In Hebrew today, you'll most likely hear geves used to describe a type of construction - drywall, used to form the interior walls of buildings, and for orthopedic casts of plaster. But both of those uses were adopted because of the mineral primarily used to make them - gypsum.
During Talmudic times there were a number of longer words for gypsum including gipsis גפסיס (Para 5:9, Pesachim 75a), gipsos גיפסוס (Yerushalmi Shabbat 5:1) and gipsim גפסים (some versions of Kelim 10:2). The Ben Yehuda dictionary reports that the current form, geves, was based on these Talmudic forms, and this was the word used by people in Eretz Yisrael in his time. He doesn't mention this, but I wonder if perhaps the switch from the letter "pe" to the letter "bet" was due to influence from contemporary Arabic, who often make that switch, and pronounce their word for gypsum as jabas. (It's possibly that the answer is in page 119 of this book, but unfortunately I don't have access to it and Google Books only gives me a snippet view.)

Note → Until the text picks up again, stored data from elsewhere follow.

(* ===== verification/ConsoleSpec.v ===== *)
(** The console input as a line editor: what consoleintr() and consoleread() of
    kernel/console.c do to the typed characters. *)

From Stdlib Require Import ZArith Lia.
From stdpp Require Import base gmap strings list numbers.
From S2P Require Import Prelude Params Ring State Spinlock Sched CString Kalloc Vm PageTable UserMem Copy Uart Printf Console.
From S2P Require Import Frame CopySpec PipeSpec UartSpec.

Open Scope Z_scope.

(** ** Two adjacent parts of a ring *)

Section ring_app.
Context (N sz : Z) (Hsz : 0 < sz) (Hdiv : (sz | N)) (HN : sz <= N).

Lemma ring_len_app r w e : ring_len N r w + ring_len N w e < N -> ring_len N r e = ring_len N r w + ring_len N w e.
Proof.
  intros H. pose proof (ring_len_range N sz Hsz HN r w). pose proof (ring_len_range N sz Hsz HN w e).
  unfold ring_len in *. replace (e - r) with ((w - r) + (e - w)) by lia. rewrite Z.add_mod by lia.
  apply Z.mod_small. lia.
Qed.

Lemma ring_list_app data r w e : ring_len N r w + ring_len N w e < N ->
  ring_list N sz data r e = ring_list N sz data r w ++ ring_list N sz data w e.
Proof.
  intros H. unfold ring_list. rewrite (ring_len_app r w e) by done.
  pose proof (ring_len_range N sz Hsz HN r w). pose proof (ring_len_range N sz Hsz HN w e).
  rewrite Z2Nat.inj_add by lia. unfold seqz. rewrite seq_app, !fmap_app. f_equal.
  rewrite Nat.add_0_l. rewrite <- (Nat.add_0_r (Z.to_nat (ring_len N r w))) at 1.
  rewrite <- fmap_add_seq, <- !list_fmap_compose. apply list_fmap_ext. intros _ i _. cbn. do 2 f_equal.
  rewrite Nat2Z.inj_add, Z2Nat.id by lia. unfold ring_len.
  replace (r + (0 + ((w - r) `mod` N + Z.of_nat i))) with ((w - r) `mod` N + (r + Z.of_nat i)) by lia.
  rewrite <- Zplus_mod_idemp_l, (Z.mod_mod_divide _ _ _ Hdiv), Zplus_mod_idemp_l. f_equal. lia.
Qed.
End ring_app.

(** ** The two lines a struct cons represents

    [rd]: complete input that a reader may take; [ln]: the line being edited. *)

Abbreviation cring := (ring_list (2 ^ 32) 128).
Abbreviation clen := (ring_len (2 ^ 32)).

Record cons_rep (cs : cons) (rd ln : list Z) : Prop := ConsRep {
  cr_buf : length (c_buf cs) = 128%nat;
  cr_r : 0 <= c_r cs < 2 ^ 32;
  cr_w : 0 <= c_w cs < 2 ^ 32;
  cr_e : 0 <= c_e cs < 2 ^ 32;
  cr_rd : cring (c_buf cs) (c_r cs) (c_w cs) = rd;
  cr_ln : cring (c_buf cs) (c_w cs) (c_e cs) = ln;
  cr_room : (length rd + length ln <= 128)%nat;
  cr_line : 10 ∉ ln }.

Lemma cons_div : (128 | 2 ^ 32).
Proof. by exists 33554432. Qed.

Lemma cring_len buf a b : Z.of_nat (length (cring buf a b)) = clen a b.
Proof.
  rewrite length_ring_list. pose proof (ring_len_range (2 ^ 32) 128 ltac:(lia) ltac:(lia) a b). lia.
Qed.

Section rep.
Context (cs : cons) (rd ln : list Z) (R : cons_rep cs rd ln).

Lemma rep_lens : clen (c_r cs) (c_w cs) = Z.of_nat (length rd) /\ clen (c_w cs) (c_e cs) = Z.of_nat (length ln).
Proof. destruct R as [_ _ _ _ <- <- _ _]. by rewrite !cring_len. Qed.

Lemma rep_all : cring (c_buf cs) (c_r cs) (c_e cs) = rd ++ ln /\ clen (c_r cs) (c_e cs) = Z.of_nat (length rd + length ln).
Proof.
  destruct rep_lens as [L1 L2]. pose proof (cr_room _ _ _ R). split.
  - rewrite (ring_list_app (2 ^ 32) 128 ltac:(lia) cons_div ltac:(lia) _ _ (c_w cs)) by lia.
    by rewrite (cr_rd _ _ _ R), (cr_ln _ _ _ R).
  - rewrite (ring_len_app (2 ^ 32) 128 ltac:(lia) ltac:(lia) _ (c_w cs)) by lia. lia.
Qed.

(** The test for an empty line. *)
Lemma rep_empty : (c_e cs =? c_w cs) = bool_decide (ln = []).
Proof.
  destruct R as [? ? ? ? _ <- _ _].
  pose proof (ring_list_empty (2 ^ 32) 128 ltac:(lia) ltac:(lia) (c_buf cs) (c_w cs) (c_e cs) ltac:(lia) ltac:(lia)) as E.
  case_bool_decide as D; [apply Z.eqb_eq; symmetry; tauto|apply Z.eqb_neq]. intros H. apply D, E. by rewrite H.
Qed.
(** A block in use is cached and valid. *)
Lemma refs_cached bn :
  refs H P bn <> 0 -> exists i b, cached B bn i b /\ b_valid b = 1 /\ b_refcnt b <> 0.
Proof.
  intros Hr. assert (exists i b, cached B bn i b) as (i & b & Hc).
  { destruct (H !! bn) as [i|] eqn:E.
    - apply (ca_held _ _ _ _ _ HC) in E as [b Hb]. eauto.
    - destruct (decide (bn ∈ P)) as [Hp|Hp]; [by apply (ca_pin _ _ _ _ _ HC)|].
      destruct Hr. by apply refs_0. }
  exists i, b. split; [done|]. pose proof (cached_used _ _ _ Hc) as [].
  destruct Hc as (_ & _ & _ & <-). split; [|congruence]. by destruct us_valid0 as [|[]].
Qed.

End cache.

Lemma lru_insert B l i b b' :
  lru B l -> B !! i = Some b -> b_next b' = b_next b -> b_prev b' = b_prev b ->
  lru (<[i := b']> B) l.
Proof.
  intros (Hlen & Hl & Hc) Hi Hn Hp. split_and!; [by rewrite length_insert|done|].
  eapply chain_frame, Hc; intros x _; destruct (decide (i = x)) as [<-|];
    rewrite ?list_lookup_insert_eq, ?list_lookup_insert_ne by eauto using lookup_lt_Some;
    rewrite ?Hi; simpl; congruence.
Qed.

Lemma cached_insert B i b b' x j c :
  B !! i = Some b -> cached (<[i := b']> B) x j c ->
  (j = i /\ c = b' /\ b_dev b' = ROOTDEV /\ b_blockno b' = x) \/ (j <> i /\ cached B x j c).
Proof.
  intros Hi (Hj & Hc & Hd & Hx). destruct (decide (i = j)) as [<-|].
  - rewrite list_lookup_insert_eq in Hc by eauto using lookup_lt_Some. left. by simplify_eq.
  - rewrite list_lookup_insert_ne in Hc by done. right. done.
Qed.

Lemma cached_insert_ne B i b' x j c :
  cached B x j c -> j <> i -> cached (<[i := b']> B) x j c.
Proof. intros (? & ? & ? & ?) ?. split_and!; try done. by rewrite list_lookup_insert_ne. Qed.

Lemma cached_insert_eq B i b b' :
  (i < NBUF)%nat -> B !! i = Some b -> b_dev b' = ROOTDEV ->
  cached (<[i := b']> B) (b_blockno b') i b'.
Proof.
  intros. split_and!; try done. by rewrite list_lookup_insert_eq by eauto using lookup_lt_Some.
Qed.

(** [agree x ..]: the client's holds and pins and the disk are the same at [x]. *)
Definition agree (x : Z) (H H' : gmap Z nat) (P P' : gset Z) (img img' : gmap Z (list Z)) : Prop :=
  H' !! x = H !! x /\ (x ∈ P' <-> x ∈ P) /\ img' !! x = img !! x.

The dictionary also points out that the Talmudic forms come from the Greek, and this is where the English word gypsum derives as well. Klein writes in his CEDEL in the entry for "gypsum":
Latin, from Greek gypsos, 'chalk', of Semitic origin. Compare Arabic jibs, Mishnaic Hebrew gebhes, gephes, 'plaster, mortar, gypsum', which probably derive from Akkadian gassu (whence also Aramaic gassa גצא, whence Arabic jass, jiss, juss, qass, qiss), 'gypsum'.
The Aramaic gatza גצא, which according to Sokoloff means "lime", is found in some Talmudic era texts (some versions of Moed Katan 10b) as a parallel to sid סיד - "whitewash".
So as often happened in that region, the word geves was originally Semitic (Akkadian), then borrowed into Greek, then borrowed back into Hebrew and Aramaic. That is how language is built - not with stone walls that never change, but with much more adaptable gypsum...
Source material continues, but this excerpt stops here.